* **What is needed**
Please set down the records below exactly as they appear.

Stored items
= = = = =
Let check : bool * Z :=
  check_availability_of_requested_model self requested_version model_name.
Let checked : Event := Check model_name requested_version.

(** One constructor for each way out of [Predict.on_post], in the order of
    the source: lines 121-130, 131, 132-135, 136-137, 138-142, 156-162,
    168-175, an exception that [except ValueError] lets through,
    176-197. *)
Inductive Predict_exit : (exception + unit) * World -> Prop :=
| exit_not_found version :
    check = (false, version) ->
    Predict_exit
      (inr tt,
       {| in_use := in_use w;
          resp := not_found model_name requested_version;
          calls := calls w ++ [checked; Serialize] |})
| exit_unparsable version :
    check = (true, version) ->
    media req = None ->
    Predict_exit
      (inl RuntimeError,
       {| in_use := in_use w; resp := resp w; calls := calls w ++ [checked] |})
| exit_not_dict version body :
    check = (true, version) ->
    media req = Some body ->
    is_dict body = false ->
    Predict_exit
      (inr tt,
       {| in_use := in_use w;
          resp := {| status := HTTP_400;
                     body := json_dumps
                       (JDict [("error",
                                JStr "Invalid JSON in request body")]) |};
          calls := calls w ++ [checked; Serialize] |})
| exit_engine_missing version d :
    check = (true, version) ->
    media req = Some (JDict d) ->
    loaded_engine self model_name version = None ->
    Predict_exit
      (inl KeyError,
       {| in_use := in_use w; resp := resp w; calls := calls w ++ [checked] |})
| exit_invalid_format version d engine :
    check = (true, version) ->
    media req = Some (JDict d) ->
    loaded_engine self model_name version = Some engine ->
    get_input_format (JDict d) (input_key_names engine) = INVALID_FORMAT ->
    Predict_exit
      (inr tt,
       {| in_use := in_use w;
          resp := {| status := HTTP_400;
                     body := json_dumps
                       (JDict [("error",
                                JStr "Invalid inputs in request body")]) |};
          calls := calls w ++
            [checked; Getattr (model_name, version) A_input_key_names;
             Serialize] |})
| exit_problem version d engine message code :
    check = (true, version) ->
    media req = Some (JDict d) ->
    loaded_engine self model_name version = Some engine ->
    get_input_format (JDict d) (input_key_names engine) <> INVALID_FORMAT ->
    prepare_input_data self model_name version
      (preprocess_json_request (JDict d)
         (get_input_format (JDict d) (input_key_names engine))
         (input_key_names engine)) true
      = Problem message code ->
    Predict_exit
      (inr tt,
       {| in_use := in_use w;
          resp := {| status := code;
                     body := json_dumps (JDict [("error", JStr message)]) |};
          calls := calls w ++
            [checked; Getattr (model_name, version) A_input_key_names;
             Getattr (model_name, version) A_input_key_names; Serialize] |})
| exit_ValueError version d engine inference_input batch_size :
    check = (true, version) ->
    media req = Some (JDict d) ->
    loaded_engine self model_name version = Some engine ->
    get_input_format (JDict d) (input_key_names engine) <> INVALID_FORMAT ->
    prepare_input_data self model_name version
      (preprocess_json_request (JDict d)
         (get_input_format (JDict d) (input_key_names engine))
         (input_key_names engine)) true
      = Prepared inference_input batch_size ->
    infer engine inference_input batch_size = inl ValueError ->
    let k := (model_name, version) in
    Predict_exit
      (inr tt,
       {| in_use := released w k;
          resp :=
            {| status := HTTP_400;
               body := json_dumps
                 (JDict [("error", JStr "Malformed input data")]) |};
          calls := calls w ++
            [checked; Getattr k A_input_key_names;
             Getattr k A_input_key_names; Acquire k; Infer k; Release k;
             Serialize] |})
| exit_raised version d engine inference_input batch_size e :
    check = (true, version) ->
    media req = Some (JDict d) ->
    loaded_engine self model_name version = Some engine ->
    get_input_format (JDict d) (input_key_names engine) <> INVALID_FORMAT ->
    prepare_input_data self model_name version
      (preprocess_json_request (JDict d)
         (get_input_format (JDict d) (input_key_names engine))
         (input_key_names engine)) true
      = Prepared inference_input batch_size ->
    infer engine inference_input batch_size = inl e ->
    is_ValueError e = false ->
    let k := (model_name, version) in
    Predict_exit
      (inl e,
       {| in_use := acquired w k;
          resp := resp w;
          calls := calls w ++
            [checked; Getattr k A_input_key_names;
             Getattr k A_input_key_names; Acquire k; Infer k] |})
| exit_ok version d engine inference_input batch_size inference_output :
    check = (true, version) ->
    media req = Some (JDict d) ->
    loaded_engine self model_name version = Some engine ->
    get_input_format (JDict d) (input_key_names engine) <> INVALID_FORMAT ->
    prepare_input_data self model_name version
      (preprocess_json_request (JDict d)
         (get_input_format (JDict d) (input_key_names engine))
         (input_key_names engine)) true
      = Prepared inference_input batch_size ->
    infer engine inference_input batch_size = inr inference_output ->
    let k := (model_name, version) in
    Predict_exit
      (inr tt,
       {| in_use := released w k;
          resp :=
            {| status := HTTP_200;
               body := json_dumps
                 (prepare_json_response
                    (OUTPUT_REPRESENTATION
                       (get_input_format (JDict d) (input_key_names engine)))
                    (map (fun '(key, value) => (key, tolist value))
                       inference_output)
                    (outputs (model_keys engine))) |};
          calls := calls w ++
            [checked; Getattr k A_input_key_names;
             Getattr k A_input_key_names; Acquire k; Infer k; Release k;
             Getattr k A_model_keys; Serialize] |}).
= = = = =
* **Output**
Let check : bool * Z :=
  check_availability_of_requested_model self requested_version model_name.
Let checked : Event := Check model_name requested_version.

(** One constructor for each way out of [Predict.on_post], in the order of
    the source: lines 121-130, 131, 132-135, 136-137, 138-142, 156-162,
    168-175, an exception that [except ValueError] lets through,
    176-197. *)
Inductive Predict_exit : (exception + unit) * World -> Prop :=
| exit_not_found version :
    check = (false, version) ->
    Predict_exit
      (inr tt,
       {| in_use := in_use w;
          resp := not_found model_name requested_version;
          calls := calls w ++ [checked; Serialize] |})
| exit_unparsable version :
    check = (true, version) ->
    media req = None ->
    Predict_exit
      (inl RuntimeError,
       {| in_use := in_use w; resp := resp w; calls := calls w ++ [checked] |})
| exit_not_dict version body :
    check = (true, version) ->
    media req = Some body ->
    is_dict body = false ->
    Predict_exit
      (inr tt,
       {| in_use := in_use w;
          resp := {| status := HTTP_400;
                     body := json_dumps
                       (JDict [("error",
                                JStr "Invalid JSON in request body")]) |};
          calls := calls w ++ [checked; Serialize] |})
| exit_engine_missing version d :
    check = (true, version) ->
    media req = Some (JDict d) ->
    loaded_engine self model_name version = None ->
    Predict_exit
      (inl KeyError,
       {| in_use := in_use w; resp := resp w; calls := calls w ++ [checked] |})
| exit_invalid_format version d engine :
    check = (true, version) ->
    media req = Some (JDict d) ->
    loaded_engine self model_name version = Some engine ->
    get_input_format (JDict d) (input_key_names engine) = INVALID_FORMAT ->
    Predict_exit
      (inr tt,
       {| in_use := in_use w;
          resp := {| status := HTTP_400;
                     body := json_dumps
                       (JDict [("error",
                                JStr "Invalid inputs in request body")]) |};
          calls := calls w ++
            [checked; Getattr (model_name, version) A_input_key_names;
             Serialize] |})
| exit_problem version d engine message code :
    check = (true, version) ->
    media req = Some (JDict d) ->
    loaded_engine self model_name version = Some engine ->
    get_input_format (JDict d) (input_key_names engine) <> INVALID_FORMAT ->
    prepare_input_data self model_name version
      (preprocess_json_request (JDict d)
         (get_input_format (JDict d) (input_key_names engine))
         (input_key_names engine)) true
      = Problem message code ->
    Predict_exit
      (inr tt,
       {| in_use := in_use w;
          resp := {| status := code;
                     body := json_dumps (JDict [("error", JStr message)]) |};
          calls := calls w ++
            [checked; Getattr (model_name, version) A_input_key_names;
             Getattr (model_name, version) A_input_key_names; Serialize] |})
| exit_ValueError version d engine inference_input batch_size :
    check = (true, version) ->
    media req = Some (JDict d) ->
    loaded_engine self model_name version = Some engine ->
    get_input_format (JDict d) (input_key_names engine) <> INVALID_FORMAT ->
    prepare_input_data self model_name version
      (preprocess_json_request (JDict d)
         (get_input_format (JDict d) (input_key_names engine))
         (input_key_names engine)) true
      = Prepared inference_input batch_size ->
    infer engine inference_input batch_size = inl ValueError ->
    let k := (model_name, version) in
    Predict_exit
      (inr tt,
       {| in_use := released w k;
          resp :=
            {| status := HTTP_400;
               body := json_dumps
                 (JDict [("error", JStr "Malformed input data")]) |};
          calls := calls w ++
            [checked; Getattr k A_input_key_names;
             Getattr k A_input_key_names; Acquire k; Infer k; Release k;
             Serialize] |})
| exit_raised version d engine inference_input batch_size e :
    check = (true, version) ->
    media req = Some (JDict d) ->
    loaded_engine self model_name version = Some engine ->
    get_input_format (JDict d) (input_key_names engine) <> INVALID_FORMAT ->
    prepare_input_data self model_name version
      (preprocess_json_request (JDict d)
         (get_input_format (JDict d) (input_key_names engine))
         (input_key_names engine)) true
      = Prepared inference_input batch_size ->
    infer engine inference_input batch_size = inl e ->
    is_ValueError e = false ->
    let k := (model_name, version) in
    Predict_exit
      (inl e,
       {| in_use := acquired w k;
          resp := resp w;
          calls := calls w ++
            [checked; Getattr k A_input_key_names;
             Getattr k A_input_key_names; Acquire k; Infer k] |})
| exit_ok version d engine inference_input batch_size inference_output :
    check = (true, version) ->
    media req = Some (JDict d) ->
    loaded_engine self model_name version = Some engine ->
    get_input_format (JDict d) (input_key_names engine) <> INVALID_FORMAT ->
    prepare_input_data self model_name version
      (preprocess_json_request (JDict d)
         (get_input_format (JDict d) (input_key_names engine))
         (input_key_names engine)) true
      = Prepared inference_input batch_size ->
    infer engine inference_input batch_size = inr inference_output ->
    let k := (model_name, version) in
    Predict_exit
      (inr tt,
       {| in_use := released w k;
          resp :=
            {| status := HTTP_200;
               body := json_dumps
                 (prepare_json_response
                    (OUTPUT_REPRESENTATION
                       (get_input_format (JDict d) (input_key_names engine)))
                    (map (fun '(key, value) => (key, tolist value))
                       inference_output)
                    (outputs (model_keys engine))) |};
          calls := calls w ++
            [checked; Getattr k A_input_key_names;
             Getattr k A_input_key_names; Acquire k; Infer k; Release k;
             Getattr k A_model_keys; Serialize] |}).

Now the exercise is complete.